Coping with Crisis: How Three People Living in Sanctuary Passed the Time

Sarah Weiner | May 2021

Of the millions of undocumented immigrants in the United States, some faced with deportation orders from Immigration and Customs Enforcement (ICE) decide to step into the millennia-long tradition of sanctuary and take refuge in churches. Sanctuary seekers trapped in the same buildings for months and years on end due to the dysfunction and violence of the U.S. immigration system find various ways to cope with their confinement. They live within the confines of the property for years, supported by communities in and out of the church. Finding ways to pass the time while alone in sanctuary is critical for coping with boredom, isolation, and, especially, the mental and emotional consequences of trauma. Juana Luz Tobar Ortega, Lucio Perez, and Liliana Sanchez de Saldivar, three immigrants formerly living in sanctuary, show us that, even while living in carceral conditions, their actions honor the reciprocity of practicing sanctuary and deeply influence the communities around them.
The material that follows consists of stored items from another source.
Lemma partial_loop_spec t data p pm : data ≠ [] → (p ≤ length mark)%nat → length pm = length mark →
  (∀ j, (j < p)%nat → pm !! j = Some true ↔ ends_with t j) →
  (∀ j, (p ≤ j < length mark)%nat → pm !! j = Some true ↔ continues t data j ∧ (p + length data ≤ j)%nat) →
  (∀ k, (p ≤ k)%nat → ¬ crosses t data k) →
  match partial_loop p mark data pm with
  | (pm', Some r) => pm' = replicate (length mark) false ∧ (0 < r ≤ length mark)%nat ∧
      crosses t data (length mark - r) ∧ ∀ k, (length mark - r < k)%nat → ¬ crosses t data k
  | (pm', None) => length pm' = length mark ∧ (∀ k, ¬ crosses t data k) ∧
      ∀ j, (j < length mark)%nat → pm' !! j = Some true ↔ continues t data j
  end.
Proof.
  intros Hd. assert (Hdl : (0 < length data)%nat) by (destruct data; [done|cbn; lia]).
  revert pm. induction p as [|p IH]; intros pm Hp Hl Hlow Hhigh Hno.
  { cbn [partial_loop]. split_and!; [done|intros k; apply Hno; lia|].
    intros j Hj. rewrite Hhigh by lia. split; [tauto|]. intros H. split; [done|]. destruct H as [? _]. lia. }
  cbn [partial_loop]. case_bool_decide as Hpm; rewrite (Hlow p) in Hpm by lia.
  - destruct (Nat.ltb_spec (length data) (length mark - p)) as [Hs|Hs].
    + assert (Hnc : ¬ crosses t data p) by (intros (_ & _ & ? & _); lia).
      assert (Hno' : ∀ k, (p ≤ k)%nat → ¬ crosses t data k).
      { intros k Hk. destruct (decide (k = p)) as [->|]; [done|]. apply Hno. lia. }
      case_bool_decide as Ht; apply IH; try (done || lia || by rewrite ?length_insert).
      * intros j Hj. rewrite !list_lookup_insert_ne by lia. apply Hlow. lia.
      * intros j Hj. destruct (decide (j = (p + length data)%nat)) as [->|Hjp].
        { rewrite list_lookup_insert_eq by (rewrite length_insert; lia). split; [|done]. intros _. split; [|lia].
          unfold continues. replace (p + length data - length data)%nat with p by lia.
          pose proof (proj1 Hpm). split_and!; [lia..|done|done]. }
        rewrite list_lookup_insert_ne by lia. destruct (decide (j = p)) as [->|Hjp'].
        { rewrite list_lookup_insert_eq by lia. split; [done|lia]. }
        rewrite list_lookup_insert_ne, Hhigh by lia. split; intros [? ?]; (split; [done|lia]).
      * intros j Hj. rewrite !list_lookup_insert_ne by lia. apply Hlow. lia.
      * intros j Hj. destruct (decide (j = p)) as [->|Hjp'].
        { rewrite list_lookup_insert_eq by lia. split; [done|lia]. }
        rewrite list_lookup_insert_ne, Hhigh by lia. split; intros [? ?]; (split; [done|]); [lia|].
        destruct (decide (j = (p + length data)%nat)) as [->|]; [|lia].
        destruct H as (_ & _ & H). by replace (p + length data - length data)%nat with p in H by lia.
    + case_bool_decide as Ht.
      * replace (length mark - (length mark - p))%nat with p by lia.
        split_and!; [done|lia|lia| |intros k Hk; apply Hno; lia]. split_and!; [done|lia|lia|done].
      * apply IH; try (done || lia || by rewrite ?length_insert).
        -- intros j Hj. rewrite !list_lookup_insert_ne by lia. apply Hlow. lia.
        -- intros j Hj. destruct (decide (j = p)) as [->|Hjp'].
           { rewrite list_lookup_insert_eq by lia. split; [done|lia]. }
           rewrite list_lookup_insert_ne, Hhigh by lia. split; intros [? ?]; (split; [done|]); [lia|].
           destruct H as (? & _). lia.
        -- intros k Hk. destruct (decide (k = p)) as [->|]; [|apply Hno; lia]. by intros (_ & _ & _ & ?).
  - apply IH; try (done || lia).
    + intros j Hj. apply Hlow. lia.
    + intros j Hj. destruct (decide (j = p)) as [->|Hjp].
      * rewrite Hlow by lia. split; [done|lia].
      * rewrite Hhigh by lia. split; intros [H ?]; (split; [done|]); [lia|].
        destruct (decide (j = (p + length data)%nat)) as [->|]; [|lia].
        destruct H as (_ & H & _). by replace (p + length data - length data)%nat with p in H by lia.
    + intros k Hk. destruct (decide (k = p)) as [->|]; [|apply Hno; lia]. by intros (? & _).
Qed.

Lemma end_loop_spec p data pm : (p < length pm)%nat →
  length (end_loop p mark data pm) = length pm ∧
  ∀ j, end_loop p mark data pm !! j = Some true ↔
    pm !! j = Some true ∨ (1 ≤ j ≤ p)%nat ∧ take j mark = drop (length data - j) data.
Proof.
  revert pm. induction p as [|p IH]; intros pm Hp; [split; [done|]; intros j; cbn; intuition lia|].
  cbn [end_loop]. case_bool_decide as Ht.
  - destruct (IH (<[S p := true]> pm)) as [H1 H2]; [rewrite length_insert; lia|].
    rewrite length_insert in H1. split; [done|]. intros j. rewrite H2.
    destruct (decide (j = S p)) as [->|Hj].
    + rewrite list_lookup_insert_eq by lia. split; [|by left]. intros _. right. split; [lia|done].
    + rewrite list_lookup_insert_ne by lia. intuition lia.
  - destruct (IH pm) as [H1 H2]; [lia|]. split; [done|]. intros j. rewrite H2.
    destruct (decide (j = S p)) as [->|Hj]; [intuition lia|intuition lia].
Qed.

(** *** Where the first occurrence is *)

Lemma crosses_occurs t b k : crosses t b k →
  t ++ b = take (length t - k) t ++ mark ++ drop (length mark - k) b.
Proof.
  intros ([Hk Ht] & Hkm & Hl & Hb). rewrite <- (take_drop k mark) at 1. rewrite Ht, Hb.
  rewrite <- app_assoc. rewrite (app_assoc (take (length t - k) t)), take_drop. by rewrite take_drop.
Qed.

Lemma occurs_crosses t b x y : memmem t mark = None → t ++ b = x ++ mark ++ y → (length x < length t)%nat →
  crosses t b (length t - length x).
Proof.
  intros Ht E Hx. destruct (decide (length x + length mark ≤ length t)%nat) as [Hl|Hl].
  { destruct (first_part _ _ _ _ _ E Hl) as [r Hr]. rewrite memmem_None in Ht. by destruct (Ht x r). }
  assert (Ex : x = take (length x) t).
  { rewrite <- (take_app_le t b), E, take_app_length by lia. done. }
  assert (Ed : drop (length x) t ++ b = mark ++ y).
  { rewrite Ex in E. rewrite <- (take_drop (length x) t), <- app_assoc in E at 1.
    rewrite <- Ex in E at 1. rewrite <- Ex in E. by apply app_inv_head in E. }
  set (k := (length t - length x)%nat).
  assert (Hk : length (drop (length x) t) = k) by (rewrite length_drop; done).
  assert (Em : take k mark = drop (length x) t).
  { rewrite <- (take_app_le mark y), <- Ed by lia. by rewrite take_app_length'. }
  split_and!.
  - split; [lia|]. rewrite Em. f_equal. lia.
  - lia.
  - apply (f_equal length) in E. rewrite !length_app in E. lia.
  - assert (Emm : mark = drop (length x) t ++ take (length mark - k) b).
    { rewrite <- (take_app_length mark y) at 1. rewrite <- Ed, take_app, Hk, take_ge by (rewrite Hk; lia). done. }
    rewrite Emm at 1. by rewrite drop_app_length'.
Qed.

Lemma memmem_prefix_le t b j : memmem (t ++ b) mark = Some j →
  ∃ x y, t ++ b = x ++ mark ++ y ∧ length x = j ∧ (j + length mark ≤ length t + length b)%nat.
Proof.
  intros (x & y & E & <-)%memmem_some. exists x, y. split_and!; [done..|].
  apply (f_equal length) in E. rewrite !length_app in E. lia.
Qed.

(** Without an occurrence across the border, the block can be searched by itself. *)
Lemma memmem_apart t b : memmem t mark = None → (∀ k, ¬ crosses t b k) →
  memmem (t ++ b) mark = (λ i, length t + i)%nat <$> memmem b mark.
Proof.
  intros Ht Hno. destruct (memmem (t ++ b) mark) as [j|] eqn:E.
  - pose proof E as E'. apply memmem_some in E' as (x & y & Ex & <-).
    destruct (decide (length x < length t)%nat) as [Hlt|Hge].
    { destruct (Hno (length t - length x)%nat). by eapply occurs_crosses. }
    assert (Eb : b = drop (length t) x ++ mark ++ y).
    { rewrite <- (drop_app_length t b), Ex. apply drop_app_le. lia. }
    destruct (memmem b mark) as [i|] eqn:Eb2.
    + cbn. f_equal. pose proof (memmem_before _ _ _ _ _ Eb2 Eb) as H1. rewrite length_drop in H1.
      apply memmem_some in Eb2 as (x' & y' & Eb2 & <-).
      assert (H2 : (length x ≤ length (t ++ x'))%nat).
      { eapply memmem_before; [exact E|]. by rewrite Eb2, <- app_assoc. }
      rewrite length_app in H2. lia.
    + rewrite memmem_None in Eb2. by destruct (Eb2 (drop (length t) x) y).
  - destruct (memmem b mark) as [i|] eqn:Eb2; [|done].
    apply memmem_some in Eb2 as (x' & y' & -> & _). rewrite memmem_None in E.
    destruct (E (t ++ x') y'). by rewrite <- app_assoc.
Qed.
Dr. Barbara Sostaita’s article “Escape-Bound: Juana Luz Tobar Ortega’s Fugitive Poetics” was the inspiration for this column, so it seems only fitting to start with Ortega’s experience in sanctuary. Ortega is from Guatemala and has lived in the U.S. for over thirty years. After being targeted for deportation by the Trump administration, she took sanctuary in St. Barnabas Episcopal Church in Greensboro, North Carolina in the spring of 2017—she left this spring. Sostaita details Ortega’s day-to-day activities, which she became familiar with from paying Ortega weekly visits during her time in sanctuary. Ortega uses old jeans to create purses and yoga mat bags that are sold locally, alters clothing, cooks papusas for people in the community, and tends to her garden with flowers and fruits. From within the church, she cultivated new life and reached the lives of those around her by reviving, creating, and giving. Very literally, Ortega transforms the old, broken, and supposedly useless, into something new and purposeful to share with her community.


Overlapping with Ortega’s time in sanctuary, Lucio Perez lived in sanctuary at First Church Amherst, a Congregational church Amherst, Massachusetts. Perez, also a Guatemalan immigrant who has lived in the U.S. for several decades, left just this spring as well. He occupied much of his time by teaching Spanish from inside the church. The lessons served as an important way to pass the time, meet new people, share knowledge, and experience with the community while earning remuneration through donations. Students left their lessons with skills that stay with them long after Perez left sanctuary, demonstrating his lasting generosity and inevitable impact on his community.


Perez and Ortega both took sanctuary in the face of Trump’s aggressive deportation policies, but the last example draws from nearly a decade earlier. Liliana Sanchez de Saldivar lived in sanctuary during the late 2000s, just as the New Sanctuary Movement launched. Sanchez de Saldivar, a Mexican immigrant who had been living in the U.S. for many years, entered sanctuary at the United Church of Christ in Simi Valley, California in the summer of 2007 with her young son Pablito. While in sanctuary—in addition to advocating for the Sanctuary Movement and immigrants’ rights—her primary focus was taking care of Pablito, who was not even a year old upon entering sanctuary. Although Ortega and Perez are parents as well, the young age of Sanchez de Saldivar’s son reminds us that the task of motherhood does not wait. Sanchez de Saldivar also has two other children who did not live in sanctuary with her, but she continued to care for them while living on the church’s property. Through raising her children as members of the community and mothering her baby while in the physical and emotional confines of sanctuary, Sanchez de Saldivar continued to bring life into the world and give to her community.

Recognizing the actions of Ortega, Perez, and Sanchez de Saldivar provides a glimpse into what living in sanctuary means for the people who actually undertake it. I know that ascertaining the generosity, selflessness, and creativity of these three particular sanctuary seekers forced me to reevaluate my understanding of taking sanctuary. Albeit perhaps romanticized, a new perspective on sanctuary based on lived experiences is critical to keeping the practice in a state of reimagination and, therefore, alive, well, and effective. Sanctuary remains an absolutely carceral, isolating, and harrowing experience but, in this same way, demands connecting with, extending out to, and breathing life into one’s shifting surroundings in new ways.